» **Work item**: Up to and including the line that contains "Definition demo5 : TaskStore", repeat each line of the data exactly, starting from the first.

*** Opening of Given entries ***

(* ===== verification/TaskExamples.v ===== *)
(** * The task-store theorems at concrete stores.

    A parent task and a child assigned to another workspace, carried through
    dispatch, claim, completion and removal; each lemma applies one theorem to
    it.  The last section shows four behaviours of the store that its comments
    do not announce. *)

From stdpp Require Import prelude strings list gmap sorting relations.
From S2P Require Import Prelude RustStr Proto Concrete TaskHelpers TaskStore TaskEdits.
From S2P Require Import TaskMachine TaskEffects TaskForest TaskLifecycle TaskRollup TaskPersist.

Definition demo_input (parent assignee : string) : CreateTaskInput :=
  mkCreateTaskInput "title" "description" assignee "boss" parent StartDefault Parallel Normal
    0 "do it" "/ax.yaml".

Definition at_ (n : Z) : Z := secs (1000 + n).

(** The operations of the example. *)
Definition op_parent : store_op := OpCreate (demo_input "" "lead") uuid_a.
Definition op_child : store_op := OpCreate (demo_input uuid_a "worker") uuid_b.
Definition op_claim : store_op := OpUpdate uuid_b (Some InProgress) None None None "worker".
Definition op_done : store_op :=
  OpUpdate uuid_b (Some Completed) (Some "src/lib.rs; remaining owned dirty files=none")
    None (Some true) "worker".
Definition op_remove : store_op := OpRemove uuid_b "archived" "boss" None.

Definition demo0 : TaskStore := in_memory.
Definition demo1 : TaskStore := run_op op_parent (at_ 1) None demo0.
Definition demo2 : TaskStore := run_op op_child (at_ 2) None demo1.
Definition demo3 : TaskStore := run_op op_claim (at_ 3) None demo2.
Definition demo4 : TaskStore := run_op op_done (at_ 4) None demo3.
Definition demo5 : TaskStore := run_op op_remove (at_ 5) None demo4.

Definition task_in (st : TaskStore) (id : string) : Task :=
  default (new_task (demo_input "" "") "" 0) (inner st !! id).

Ltac fresh_op := split_and!; vm_compute; (reflexivity || discriminate).

Lemma demo2_reachable : reachable demo2.
Proof.
  unfold demo2, demo1. apply reach_step; [apply reach_step|]; [constructor|fresh_op..].
Qed.
Lemma demo3_reachable : reachable demo3.
Proof. apply reach_step; [apply demo2_reachable|done]. Qed.
Lemma demo4_reachable : reachable demo4.
Proof. apply reach_step; [apply demo3_reachable|done]. Qed.
Lemma demo5_reachable : reachable demo5.
Proof. apply reach_step; [apply demo4_reachable|done]. Qed.

Lemma step_op op now fault st : op_fresh op st -> step st (run_op op now fault st).
Proof. intros Hop. by exists op, now, fault. Qed.

(** ** Witnesses *)

Lemma reachable_forest_witness : forest (inner demo5).
Proof. apply (reachable_forest demo5). apply demo5_reachable. Defined.

Lemma status_changes_have_a_cause_witness :
  t_status (task_in demo4 uuid_b) = Completed
  /\ status_cause op_done (task_in demo3 uuid_b) (t_status (task_in demo4 uuid_b)).
Proof.
  split; [vm_compute; reflexivity|].
  apply (status_changes_have_a_cause op_done (at_ 4) None demo3 uuid_b);
    [apply demo3_reachable|exact I|vm_compute; reflexivity|vm_compute; reflexivity|].
  vm_compute. discriminate.
Defined.

Lemma terminal_is_absorbing_witness :
  exists t', inner demo5 !! uuid_b = Some t' /\ t_status t' = t_status (task_in demo4 uuid_b).
Proof.
  apply (terminal_is_absorbing demo4 demo5 uuid_b (task_in demo4 uuid_b));
    [apply demo4_reachable|apply rtc_once, step_op; exact I|vm_compute; reflexivity..].
Defined.

Definition op_retry_removed : store_op := OpRetry uuid_b "again" "boss" None.

Lemma removed_is_frozen_witness :
  t_removed_at (task_in demo5 uuid_b) = Some (at_ 5)
  /\ inner (run_op op_retry_removed (at_ 6) None demo5) !! uuid_b = Some (task_in demo5 uuid_b).
Proof.
  split; [vm_compute; reflexivity|].
  apply (removed_is_frozen demo5 (run_op op_retry_removed (at_ 6) None demo5) uuid_b
    (task_in demo5 uuid_b) (at_ 5));
    [apply demo5_reachable|apply rtc_once, step_op; exact I|vm_compute; reflexivity..].
Defined.

Lemma identity_is_immutable_witness :
  exists t', inner demo4 !! uuid_a = Some t'
    /\ identity t' = identity (task_in demo3 uuid_a)
    /\ forall c, c ∈ t_child_task_ids (task_in demo3 uuid_a) -> c ∈ t_child_task_ids t'.
Proof.
  apply (identity_is_immutable demo3 demo4 uuid_a (task_in demo3 uuid_a));
    [apply demo3_reachable|apply rtc_once, step_op; exact I|vm_compute; reflexivity].
Defined.

(** Between the read and the intervention an unrelated update is refused. *)
Definition op_refused : store_op := OpUpdate uuid_b (Some Failed) None None None "stranger".

Lemma expected_version_is_sound_witness :
  is_ok (get_for_intervention uuid_b "boss" (Some (t_version (task_in demo3 uuid_b)))
           (run_op op_refused (at_ 4) None demo3)) = true
  /\ inner (run_op op_refused (at_ 4) None demo3) !! uuid_b = Some (task_in demo3 uuid_b).
Proof.
  split; [vm_compute; reflexivity|].
  eapply (expected_version_is_sound 1 demo3 (run_op op_refused (at_ 4) None demo3) uuid_b
    (task_in demo3 uuid_b) "boss").
  - apply demo3_reachable.
  - apply nsteps_once, step_op. exact I.
  - vm_compute. reflexivity.
  - vm_compute. discriminate.
  - vm_compute. discriminate.
  - vm_compute. reflexivity.
Defined.

Lemma reachable_rollup_exact_witness :
  counters <$> t_rollup (task_in demo4 uuid_a)
  = Some (reference_counters (inner demo4) [uuid_b]).
Proof.
  apply (reachable_rollup_exact demo4 uuid_a (task_in demo4 uuid_a));
    [apply demo4_reachable|vm_compute; reflexivity..].
Defined.

Lemma rejected_operations_change_nothing_witness :
  op_error op_refused (at_ 4) None demo3 = Some (UnauthorisedUpdate "stranger" uuid_b)
  /\ run_op op_refused (at_ 4) None demo3 = demo3.
Proof.
  split; [vm_compute; reflexivity|].
  destruct (rejected_operations_change_nothing op_refused (at_ 4) None demo3
    (UnauthorisedUpdate "stranger" uuid_b)) as [Hp|[Heq _]];
    [exact I|vm_compute; reflexivity|discriminate Hp|exact Heq].
Defined.

Definition disk0 : TaskStore := mkTaskStore (Some "/tasks.json") ∅ None.
Definition disk1 : TaskStore := run_op op_parent (at_ 1) None disk0.

Lemma restart_restores_the_store_witness : reload "/tasks.json" disk1 = Ok disk1.
Proof.
  apply (restart_restores_the_store "/tasks.json" disk1); [by intros l; eexists|].
  apply clean_step; [constructor|fresh_op].
Defined.

Lemma recovery_is_complete_witness :
  (recover_stale_in_progress (fun _ => false) (at_ 9) None demo3).1 = [uuid_b]
  /\ forall now' fault',
     recover_stale_in_progress (fun _ => false) now' fault'
       (recover_stale_in_progress (fun _ => false) (at_ 9) None demo3).2
     = ([], (recover_stale_in_progress (fun _ => false) (at_ 9) None demo3).2).
Proof.
  split; [vm_compute; reflexivity|].
  apply (recovery_is_complete (fun _ => false) (at_ 9) None demo3). apply demo3_reachable.
Defined.

(** ** Behaviours worth knowing. *)

(** A second [remove] of a task is refused by the control check, so the branch
    of [remove] that would return the removed task is never taken. *)
Theorem remove_is_not_idempotent `{!TextOps} `{!JsonCodec (list Task)} id t z reason ws ev now
    fault st :
  inner st !! id = Some t -> t_removed_at t = Some z ->
  remove id reason ws ev now fault st = (Err (Removed (t_id t)), st).
Proof.
  intros E Hr. unfold remove. rewrite E. unfold validate_task_control. by rewrite Hr.
Qed.

(** The completion contract is checked on the edge into [Completed] only: a later
    update by the assignee replaces the result without the declaration. *)
Definition op_rewrite : store_op := OpUpdate uuid_b None (Some "oops") None None "worker".

Theorem completion_declaration_can_be_lost :
  let before := task_in demo4 uuid_b in
  let after := task_in (run_op op_rewrite (at_ 5) None demo4) uuid_b in
  has_leftover_scope_declaration (t_result before) = true
  /\ t_status after = Completed /\ t_result after = "oops"
  /\ has_leftover_scope_declaration (t_result after) = false.
Proof. vm_compute. repeat split. Qed.

(** A parent's own completion does not refresh its rollup, which goes on asking
    for a reconciliation that has happened. *)
Definition op_parent_done : store_op :=
  OpUpdate uuid_a (Some Completed) (Some "src/lib.rs; remaining owned dirty files=none")
    None (Some true) "lead".

Theorem reconciliation_flag_goes_stale :
  let st := run_op op_parent_done (at_ 5) None demo4 in
  let parent := task_in st uuid_a in
  t_status parent = Completed
  /\ needs_parent_reconciliation <$> t_rollup parent = Some true
  /\ needs_parent_reconciliation <$> summarize_task_rollup parent (inner st) = Some false.
Proof. vm_compute. repeat split. Qed.

(** Only the assignee may write a result, but a blank one is let through: the
    creator can erase the result of a completed task. *)
Definition op_erase : store_op := OpUpdate uuid_b None (Some " ") None None "boss".

Theorem creator_can_erase_a_result :
  let after := task_in (run_op op_erase (at_ 5) None demo4) uuid_b in
  op_error op_erase (at_ 5) None demo4 = None
  /\ t_status after = Completed /\ t_result after = " ".
Proof. vm_compute. repeat split. Qed.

*** Close of Given entries ***

» **Exercise response**:
(* ===== verification/TaskExamples.v ===== *)
(** * The task-store theorems at concrete stores.

    A parent task and a child assigned to another workspace, carried through
    dispatch, claim, completion and removal; each lemma applies one theorem to
    it.  The last section shows four behaviours of the store that its comments
    do not announce. *)

From stdpp Require Import prelude strings list gmap sorting relations.
From S2P Require Import Prelude RustStr Proto Concrete TaskHelpers TaskStore TaskEdits.
From S2P Require Import TaskMachine TaskEffects TaskForest TaskLifecycle TaskRollup TaskPersist.

Definition demo_input (parent assignee : string) : CreateTaskInput :=
  mkCreateTaskInput "title" "description" assignee "boss" parent StartDefault Parallel Normal
    0 "do it" "/ax.yaml".

Definition at_ (n : Z) : Z := secs (1000 + n).

(** The operations of the example. *)
Definition op_parent : store_op := OpCreate (demo_input "" "lead") uuid_a.
Definition op_child : store_op := OpCreate (demo_input uuid_a "worker") uuid_b.
Definition op_claim : store_op := OpUpdate uuid_b (Some InProgress) None None None "worker".
Definition op_done : store_op :=
  OpUpdate uuid_b (Some Completed) (Some "src/lib.rs; remaining owned dirty files=none")
    None (Some true) "worker".
Definition op_remove : store_op := OpRemove uuid_b "archived" "boss" None.

Definition demo0 : TaskStore := in_memory.
Definition demo1 : TaskStore := run_op op_parent (at_ 1) None demo0.
Definition demo2 : TaskStore := run_op op_child (at_ 2) None demo1.
Definition demo3 : TaskStore := run_op op_claim (at_ 3) None demo2.
Definition demo4 : TaskStore := run_op op_done (at_ 4) None demo3.
Definition demo5 : TaskStore := run_op op_remove (at_ 5) None demo4.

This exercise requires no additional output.